Thursday, July 20, 2006

Solo

I'm alone this weekend. All my p e o p l e are away - every last one - mostly at Buddhafield, though one or two at things like stag weekends and Ethiopian nomad conferences and such.

So I am bereft. And I've been missing them, more than I thought I would. I used rarely to miss people - though I'm not sure I ever knew such extraordinary and strange ones as these. Perhaps I'm changing, becoming more peoply, less sharp around the edges.

Today, alone, I set out in search of a cool, green, quiet spot to sit and read. I trudged sweatily up to the top of the cemetery. The cool thing didn't work out particularly - it just hasn't been that kind of a day - but green it certainly was, and quiet. The kind of quiet that includes the snuffles of unseen creatures, the yaffling of green woodies and the chipping of wrens. Brighton's Victorian Extra-Mural Cemetery is a beautifully-kept place: perfectly balanced between manicured and wild. And it seems to me to have more life in it than anywhere else in the city.

I watched a fox wrap itself lovingly (or itchingly) around the slim base of a cherry tree. A squirrel crept towards me, its eyes fixed on mine, grabbed the apple core I'd thrown into the bush and scuttled up to nibble it carefully on a low branch while long-tailed tits sung and sparkled around it like angels. Not a jot was wasted or dropped until the end, and I swear it used the bare stalk to clean its teeth. An ant might come across that, carry it away to clean off any remaining sweet juices; then some lignolytic community would move in...

Cemeteries are good for seeing the cycles of nature. Atoms of Brighton people of ages past, singing and sparkling, creeping up for apple-cores, wrapping themselves around cherry trees.

Sunday, July 16, 2006

Darkness

Last night, and this morning, I breathed life back into a half-finished project from a couple of years ago: hand-sketching little constellation charts.





(with a little help from Skyglobe, the very program I used to learn constellations fifteen years ago, in full DOS glory)


I stopped originally when it became frustratingly clear that they were bugger-all use in Brighton, where you're lucky if you can make out the Big Dipper. The rest of South East England isn't a great deal better.

But I've been re-inspired by finally deciding to visit, perhaps in October, the place with the darkest sky in the UK.

How often do we experience the real darkness of the night? Or the real silence, for that matter? Not just the absence of light, or noise, but the living magic of the night, undulled by the atmospheric glow of street-lights or traffic noise?













(Source: The World Atlas of Artificial Night Sky Brightness)
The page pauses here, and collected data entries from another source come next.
(** C31: a streaming collection is read-only.  All it sends are subscriptions of
    its own symbols and heartbeats it has received, and it calls nothing of the
    order clients.  When it ends it has added one tick row for every tick it
    counts, all of its symbols, has reconnected at most [max_reconnects] times,
    and has written nothing else but bars. *)
Theorem streaming_collection_sound config fuel deadline max_reconnects d w tr r d' w' log tr' :
  collect_streaming_prices (logged socket) (on_fst monotonic) (fun t => on_fst (sleeper t)) (on_fst random_source) (on_fst stopped)
    engine_order foreign_os_error config fuel deadline max_reconnects (mkSys d (w, []) tr) = (r, mkSys d' (w', log) tr') ->
  Forall (collector_message (cc_approval_key config) (cc_symbols config)) log /\ tr' = tr /\
  forall result, r = Ok (Some result) ->
    erase_market d' = erase_market (init_schema d) /\
    (exists new, t_ticks d' = t_ticks d ++ new /\ len new = sc_ticks_saved result /\
       Forall (fun row => tr_symbol row ∈ cc_symbols config) new) /\
    0 <= hs_reconnect_count (sc_health result) <= max_reconnects.
Proof.
  unfold collect_streaming_prices. destruct (check_config config) as [symbols|e] eqn:Ec.
  2: { intros [= <- <- <- <- <-]. split_and!; [constructor|done|done]. }
  assert (Hs : forall s, s ∈ symbols -> s ∈ cc_symbols config).
  { unfold check_config in Ec. do 4 (apply Prelude.bind_Ok in Ec as ([] & _ & Ec)). unfold collector_symbols in Ec.
    do 2 (apply Prelude.bind_Ok in Ec as ([] & _ & Ec)). injection Ec as <-. intros s. rewrite elem_of_dedup. tauto. }
  set (P := collector_message (cc_approval_key config) (cc_symbols config)).
  destruct (or_today _ _) as [[date|e] [d1 [w1 l1] t1]] eqn:Et.
  all: assert (Hd : d1 = d /\ l1 = [] /\ t1 = tr) by
    (unfold or_today, kst_today in Et; destruct (cc_trading_date config); [by injection Et as _ <- _ <- <-|];
     unfold mbind, stm_bind, read_clock, logged_clock, wall_clock in Et; cbn in Et;
     destruct (CW w) in Et; injection Et as _ <- _ <- <-; done).
  all: destruct Hd as (-> & -> & ->).
  2: { intros [= <- <- <- <- <-]. split_and!; [constructor|done|done]. }
  match goal with |- context [stream ?a ?b ?c ?e ?f ?g ?h ?i ?j ?k ?l ?m ?n ?o] =>
    destruct (stream a b c e f g h i j k l m n o) as [r1 c1] eqn:E end.
  intros [= <- Hc]. eapply (stream_collected _ _ _ _ _ _ _ _ symbols (sent P) P) in E; cycle 1.
  - apply logged_wall.
  - intros. apply sent_on_fst.
  - apply sent_on_fst.
  - intros. apply sent_recv.
  - intros m Hm. by apply sent_send.
  - apply sent_on_fst.
  - intros. apply sent_on_fst.
  - apply sent_on_fst.
  - apply sent_on_fst.
  - intros m Hm. by right.
  - intros s m Hin Hm. left. exists s. split; [by apply Hs|done].
  - destruct E as (Hw & Ht & Hres). rewrite Hc in *. cbn in Hw, Ht. split; [by eapply sent_log|]. split; [done|].
    intros result Hr. destruct (Hres result Hr) as (Hm & He & (new & N & L & F) & R). cbn in He, N, L, R. split_and!; [done| |lia|lia].
    exists new. split_and!; [done|lia|]. revert F. apply List.Forall_impl. intros row. apply Hs.
Qed.
Lemma process_symbol_sends s dl (st : cycle) : sends_from cy_sys (order_evidence s dl (cy_sys st))
  (process_symbol calendar float_sum sum_real group_row exn_text g c clock current_time client paused confirmed s dl) st.
Proof.
  unfold process_symbol. cycle_then now s1 H1. apply in_cycle_Ok in H1. destruct (deadline_reached now dl) eqn:Ed; [cycle_quiet|].
  destruct (_ && negb _) eqn:Eo; [cycle_quiet|]. cycle_then b s2 H2. apply in_cycle_Ok in H2. injection H2 as H2 H2'.
  destruct b; [cycle_quiet|]. cycle_then f s3 H3. apply in_cycle_Ok, query_res_Ok in H3 as [H3 H3']. destruct f; [cycle_quiet|].
  rewrite <- H2' in *. 
  assert (Ho : ac_enforce_market_hours c = true -> is_regular_market_open calendar now = true).
  { intros Hc. rewrite Hc in Eo. by destruct (is_regular_market_open calendar now). }
  apply sends_branch.
  - apply sends_in_cycle. eapply sends_weaken; [|apply maybe_exit_sends]. rewrite H3'. intros x E. split. exists now, (cy_sys s1).
    split_and!; try done. by left.
  - intros a. in_quiet.
  - intros s4 H4. apply in_cycle_Ok, maybe_exit_none in H4 as [H4 Hl]. rewrite H3' in Hl, H4.
    split; [by rewrite H4, H3'|]. cycle_then ps s5 H5. apply in_cycle_Ok in H5. injection H5 as _ H5. rewrite H4 in H5.
    destruct ps; [|cycle_quiet]. destruct paused eqn:Epa; [cycle_quiet|].
    destruct (_ && negb confirmed) eqn:Ec; [cycle_quiet|]. destruct (is_new_entry_window calendar now) eqn:Ew; cbn [negb]; [|cycle_quiet].
    cycle_then late s6 H6. apply in_cycle_Ok in H6. destruct (deadline_reached late dl) eqn:El; [cycle_quiet|].
    eapply sends_weaken; [|apply maybe_enter_sends]. intros x E. split. exists now, (cy_sys s1). split_and!; try done. right. split_and!; try done.
    + intros Hc. rewrite Hc in Ec. by destruct confirmed.
    + exists late, (cy_sys s6). split; [|done]. split; [by rewrite H5|done].
Qed.
End Evidence.

(** ** What a pass returns *)

(** What [m] returns when it does not raise. *)
Definition returns {S A} (P : A -> Prop) (m : stm S A) : Prop := forall s a s', m s = (Ok a, s') -> P a.

Section Returns.
Context {S A : Type} (P : A -> Prop).

Lemma returns_ret a : P a -> returns P (mret a : stm S A).
Proof. by intros Ha s b s' [= <- _]. Qed.

Lemma returns_then {B} (m : stm S B) (f : B -> stm S A) : (forall b, returns P (f b)) -> returns P (mbind f m).
Proof. intros Hf s a s' H. apply stm_bind_Ok in H as (b & s1 & _ & H). by eapply Hf. Qed.

Lemma returns_bind {B} (Q : B -> Prop) (m : stm S B) (f : B -> stm S A) : returns Q m -> (forall b, Q b -> returns P (f b)) ->
  returns P (mbind f m).
Proof. intros Hm Hf s a s' H. apply stm_bind_Ok in H as (b & s1 & Hb & H). eapply Hf; [|exact H]. by eapply Hm. Qed.
End Returns.

Lemma returns_in_cycle {W A} (P : A -> Prop) (m : stm (sys W) A) : returns P m -> returns P (in_cycle m).
Proof. intros Hm s a s' H. unfold in_cycle in H. destruct (m (cy_sys s)) as [x s1] eqn:E. injection H as -> _. by eapply Hm. Qed.

(** A result of a symbol: an order with its number, or a reason not to send one. *)
Record result_of (symbol : string) (r : AutoTradeSymbolResult) : Prop := mkResultOf {
  ro_symbol : sr_symbol r = symbol;
  ro_blocked : sr_blocked r = negb (sr_submitted r);
  ro_number : sr_submitted r = true <-> is_Some (sr_broker_order_id r);
  ro_action : sr_submitted r = true -> sr_action r = "BUY" \/ sr_action r = "SELL";
}.
(* ===== verification/FillNoticeWorker.v ===== *)
(** * The fill notice worker ([ops/fill_notice_worker.py])

    A service that keeps one subscription to the broker's execution notices
    alive: it connects, subscribes, answers heartbeats, applies the notices it is
    sent and reconnects with a growing delay.  Every database access opens a
    connection of its own, which may fail.  The stop event, the clock of
    [time.monotonic], sleeping, the notifier, the socket, the configuration files
    and the authentication are operations of the world. *)

From S2P Require Import Prelude PyStr PyFloat PyTime PyDecimal PyDict PyJson DbCore DbOrders DbLedger DbRuntime KisHttp KisOrder.
From S2P Require Import DbFrames System SystemFrames FillNotice KisWs KisAuth Config FillNoticeReconciliation.

Definition websocket_url (e : KisEnvironment) : string :=
  match e with REAL => "ws://ops.koreainvestment.com:21000" | DEMO => "ws://ops.koreainvestment.com:31000" end.

(** The worker's own exception classes *)
Definition worker_fault : exn := OtherError "_WorkerFault".
Definition missing_hts : exn := OtherError "_MissingHTS".
Definition environment_changed : exn := OtherError "_EnvironmentChanged".

Definition is_changed (e : exn) : bool := String.eqb (exn_name e) "_EnvironmentChanged".

(** [_SAFE_CODE.fullmatch] and [_safe_code] *)
Definition public_char (c : ascii) : bool :=
  is_lower c || is_digit c || existsb (fun d => bool_decide (c = d)) ["_"; "."; ":"; "-"]%char.
Definition public_code (value fallback : string) : string :=
  let candidate := smap (fun c => if bool_decide (c = " "%char) then "_"%char else c) (lower value) in
  if negb (sempty candidate) && (slen candidate <=? 80) && sforall public_char candidate then candidate else fallback.

Definition fault_code (e : exn) : string :=
  if String.eqb (exn_name e) "_MissingHTS" then "missing_hts_id"
  else if is_changed e then "environment_changed"
  else if is_timeout e then "timeout"
  else public_code (lower (exn_name e)) "connection_error".

Definition hts_id (values : dict string) : res string :=
  let value := strip (or_else (dget "KIS_HTS_ID" values) "") in
  if sempty value || (64 <? slen value) || negb (sforall (fun c => negb (is_control c)) value) then Err missing_hts else Ok value.

(** What the worker is given of the outside world.  The stop event may have
    [wait]; a sleeper and a notifier may be given.  [asyncio.sleep] does not
    fail. *)
Record surroundings (W : Type) := mkSurroundings {
  sr_socket : ws_socket W;
  sr_is_set : stm W bool;
  sr_monotonic : stm W float;
  sr_wait : option (float -> stm W unit);
  sr_sleep : float -> W -> W;
  sr_sleeper : option (float -> stm W unit);
  sr_notifier : option (string -> stm W unit);
  sr_connect_database : stm W unit;
  sr_config_text : stm W string;
  sr_environment : stm W (dict string);
  sr_authenticate : KisEnvironment -> string -> string -> stm W KisAuthResult;
}.
Arguments sr_socket {W} _.
Arguments sr_is_set {W} _.
Arguments sr_monotonic {W} _.
Arguments sr_wait {W} _.
Arguments sr_sleep {W} _ _ _.
Arguments sr_sleeper {W} _.
Arguments sr_notifier {W} _.
Arguments sr_connect_database {W} _.
Arguments sr_config_text {W} _.
Arguments sr_environment {W} _.
Arguments sr_authenticate {W} _ _ _ _.

Record worker_settings := mkWorkerSettings {
  ws_reconnect_min : float;
  ws_reconnect_max : float;
  ws_receive_timeout : float;
  ws_ack_timeout : float;
  ws_notify_throttle : float;
}.

(** The running worker: the system, the reporter's last state and the time of its
    last message, the reconnect delay and the current environment. *)
Record worker (W : Type) := mkWorker {
  wk_sys : sys W;
  wk_last_state : option (string * string * string);
  wk_last_sent_at : float;
  wk_delay : float;
  wk_environment : option KisEnvironment;
}.
Arguments mkWorker {W} _ _ _ _ _.
Arguments wk_sys {W} _.
Arguments wk_last_state {W} _.
Arguments wk_last_sent_at {W} _.
Arguments wk_delay {W} _.
Arguments wk_environment {W} _.

Section Worker.
Context {W : Type} {CW : Clock W}.
Variable k : surroundings W.
Variable st : worker_settings.
Variable safe_load : string -> res json.
Variable model_validate : dict setting -> res AppConfig.
Variable aes_cbc_decrypt : string -> string -> string -> string.
Variable unpad : string -> option string.
Notation run := (stm (worker W)).

Definition on_sys {A} (m : stm (sys W) A) : run A := fun w =>
  let '(r, s) := m (wk_sys w) in (r, mkWorker s (wk_last_state w) (wk_last_sent_at w) (wk_delay w) (wk_environment w)).
Definition outside {A} (m : stm W A) : run A := on_sys (on_world m).

(** [_is_stopped] *)
Definition is_stopped : run bool :=
  r ← outcome (outside (sr_is_set k));
  mret (match (r : res bool) with Ok b => b | Err _ => true end).

(** [with connect_database(db_path) as database: database.init_schema()] *)
Definition open_database : stm (sys W) unit := _ ← on_world (sr_connect_database k); open_schema.

(** [_sleep] *)
Definition worker_sleep (seconds : float) : run unit :=
  outside (match sr_sleeper k with
           | Some sleeper => sleeper (fmax fzero seconds)
           | None => match sr_wait k with
                     | Some wait => wait (fmax fzero seconds)
                     | None => fun w => (Ok tt, sr_sleep k (fmax fzero seconds) w)
                     end
           end).

(** [_runtime_environment] *)
Definition runtime_environment : stm (sys W) KisEnvironment :=
  _ ← open_database;
  control ← query get_runtime_control;
  lift_res (parse_environment (rc_environment control)).

(** [_connection_material], the cache path aside *)
Definition connection_material (e : KisEnvironment) : stm W (KisApiCredentials * string) :=
  env ← sr_environment k;
  text ← sr_config_text k;
  config ← lift_res (load_config safe_load model_validate text env);
  match kis_api_for config (environment_value e) with
  | None => raise worker_fault
  | Some credentials =>
      values ← sr_environment k;
      hts ← lift_res (hts_id values);
      mret (credentials, hts)
  end.

Definition utc_clock : stm (sys W) datetime := t ← read_clock; mret (astimezone t UTC).

(** [_record_runtime] *)
Definition record_runtime (status environment last_error : string) : stm (sys W) unit :=
  let safe_status := public_code status "unavailable" in
  let safe_error := if sempty last_error then "" else public_code last_error "worker_error" in
  let env_value := if mem_str environment [""; "demo"; "real"] then environment else "" in
  now ← utc_clock;
  _ ← open_database;
  _ ← on_db (record_heartbeat "fill-notice" (Some now));
  _ ← set_metadata_now "fill-notice:status" safe_status (Some now);
  _ ← set_metadata_now "fill-notice:environment" env_value (Some now);
  _ ← set_metadata_now "fill-notice:last_error" safe_error (Some now);
  mret tt.

(** [_record_apply_result] *)
Definition record_apply_result (result : FillNoticeApplyResult) : stm (sys W) unit :=
  let outcome := public_code (fr_outcome result) "unknown" in
  let error :=
    if String.eqb outcome "blocked" then "ledger_blocked"
    else match fr_reason result with
         | Some reason => if sempty reason then "" else public_code reason "ledger_error"
         | None => ""
         end in
  now ← utc_clock;
  _ ← open_database;
  _ ← on_db (record_heartbeat "fill-notice" (Some now));
  _ ← set_metadata_now "fill-notice:last_apply" outcome (Some now);
  if sempty error then mret tt
  else _ ← set_metadata_now "fill-notice:last_error" error (Some now); mret tt.

(** [_dispatch_notice]: it never fails. *)
Definition dispatch_notice (n : FillNotice) : stm (sys W) unit :=
  applied ← outcome (_ ← open_database;
                     now ← utc_clock;
                     result ← apply_fill_notice n None (Some now);
                     record_apply_result result);
  match (applied : res unit) with
  | Ok _ => mret tt
  | Err _ => _ ← outcome (record_runtime "connected" "" "ledger_apply_error"); mret tt
  end.

(** ** The reporter *)

Definition state_message (status environment error : string) : string :=
  "fill-notice: " +:+ status +:+ (if sempty environment then "" else " environment=" +:+ environment) +:+
  (if sempty error then "" else " error=" +:+ error).

Definition environment_text (e : option KisEnvironment) : string := match e with Some e => environment_value e | None => "" end.

(** [_StateReporter.set] *)
Definition report_state (status : string) (environment : option KisEnvironment) (error : string) : run unit :=
  let env_value := environment_text environment in
  let safe_status := public_code status "unavailable" in
  let safe_error := if sempty error then "" else public_code error "worker_error" in
  recorded ← outcome (on_sys (record_runtime safe_status env_value safe_error));
  match (recorded : res unit) with
  | Err _ => mret tt
  | Ok _ =>
      let state := (safe_status, env_value, safe_error) in
      now ← outside (sr_monotonic k);
      w ← gets id;
      let due := match sr_notifier k with
                 | None => false
                 | Some _ => negb (bool_decide (wk_last_state w = Some state)) ||
                     (negb (sempty safe_error) && (ws_notify_throttle st <=? now - wk_last_sent_at w)%F)
                 end in
      _ ← modify (fun w => mkWorker (wk_sys w) (Some state) (wk_last_sent_at w) (wk_delay w) (wk_environment w));
      match sr_notifier k with
      | Some send =>
          if due then
            told ← outcome (outside (send (state_message safe_status env_value safe_error)));
            match (told : res unit) with
            | Ok _ => modify (fun w => mkWorker (wk_sys w) (wk_last_state w) now (wk_delay w) (wk_environment w))
            | Err _ => mret tt
            end
          else mret tt
      | None => mret tt
      end
  end.

(** ** A session *)

Inductive frame_result := Received (raw : raw_frame) | NothingYet.

(** [try: raw = await asyncio.wait_for(socket.recv(), ...)  except TimeoutError] *)
Definition next_frame : run frame_result :=
  r ← outcome (outside (ws_recv (sr_socket k) (Some (ws_receive_timeout st))));
  match (r : res raw_frame) with
  | Ok raw => mret (Received raw)
  | Err e => if is_timeout e then mret NothingYet else raise e
  end.

Definition heartbeat (raw : raw_frame) : bool :=
  is_pingpong (parse_system_message raw) || String.eqb (upper (strip (raw_to_text raw))) "PINGPONG".

Definition acknowledged (c : fill_client) : bool := match fc_ack c with Some _ => true | None => false end.

(** What is done about one frame; the client after it. *)
Definition handle_frame (e : KisEnvironment) (c : fill_client) (raw : raw_frame) : run fill_client :=
  if heartbeat raw then _ ← outside (ws_send (sr_socket k) (raw_to_text raw)); mret c
  else
    let '(c, what) := handle_message aes_cbc_decrypt unpad c raw in
    match what with
    | HandledAck a => if ready_for_data a then _ ← report_state "connected" (Some e) ""; mret c else raise worker_fault
    | HandledEvents l =>
        _ ← foldM (fun _ n => on_sys (dispatch_notice n)) tt l;
        _ ← on_sys (record_runtime "connected" (environment_value e) "");
        mret c
    | Ignored => mret c
    end.

(** The receive loop; [None] when the fuel is spent before it ends. *)
Fixpoint receive_loop (fuel : nat) (e : KisEnvironment) (ack_deadline : float) (c : fill_client) : run (option string) :=
  match fuel with
  | O => mret None
  | S fuel =>
      stopped ← is_stopped;
      if (stopped : bool) then mret (Some "stopped")
      else
        current ← on_sys runtime_environment;
        if bool_decide (current <> e) then raise environment_changed
        else
          got ← next_frame;
          match (got : frame_result) with
          | NothingYet =>
              _ ← on_sys (record_runtime (if acknowledged c then "connected" else "subscribing") (environment_value e) "");
              if acknowledged c then receive_loop fuel e ack_deadline c
              else
                now ← outside (sr_monotonic k);
                if (ack_deadline <=? now)%F then raise worker_fault else receive_loop fuel e ack_deadline c
          | Received raw => c ← handle_frame e c raw; receive_loop fuel e ack_deadline c
          end
  end.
According to this, if you're anywhere in Europe the answer is you don't, unless you live on certain small patches of arctic Sweden or Finland, a couple of tiny Greek islands, or the extreme North West of Scotland.

The map shows the brightening of the sky due to artificial light. The light is reflected, scattered, diffused, from particles in the air and from the very air itself. Red represents the most glow, blue the least. If you're lucky enough to live in a grey patch, you'll have no discernible light pollution vertically upwards, but there may be some glow nearer the horizon. Only in the black areas will you see a 'true' night sky, from top to bottom.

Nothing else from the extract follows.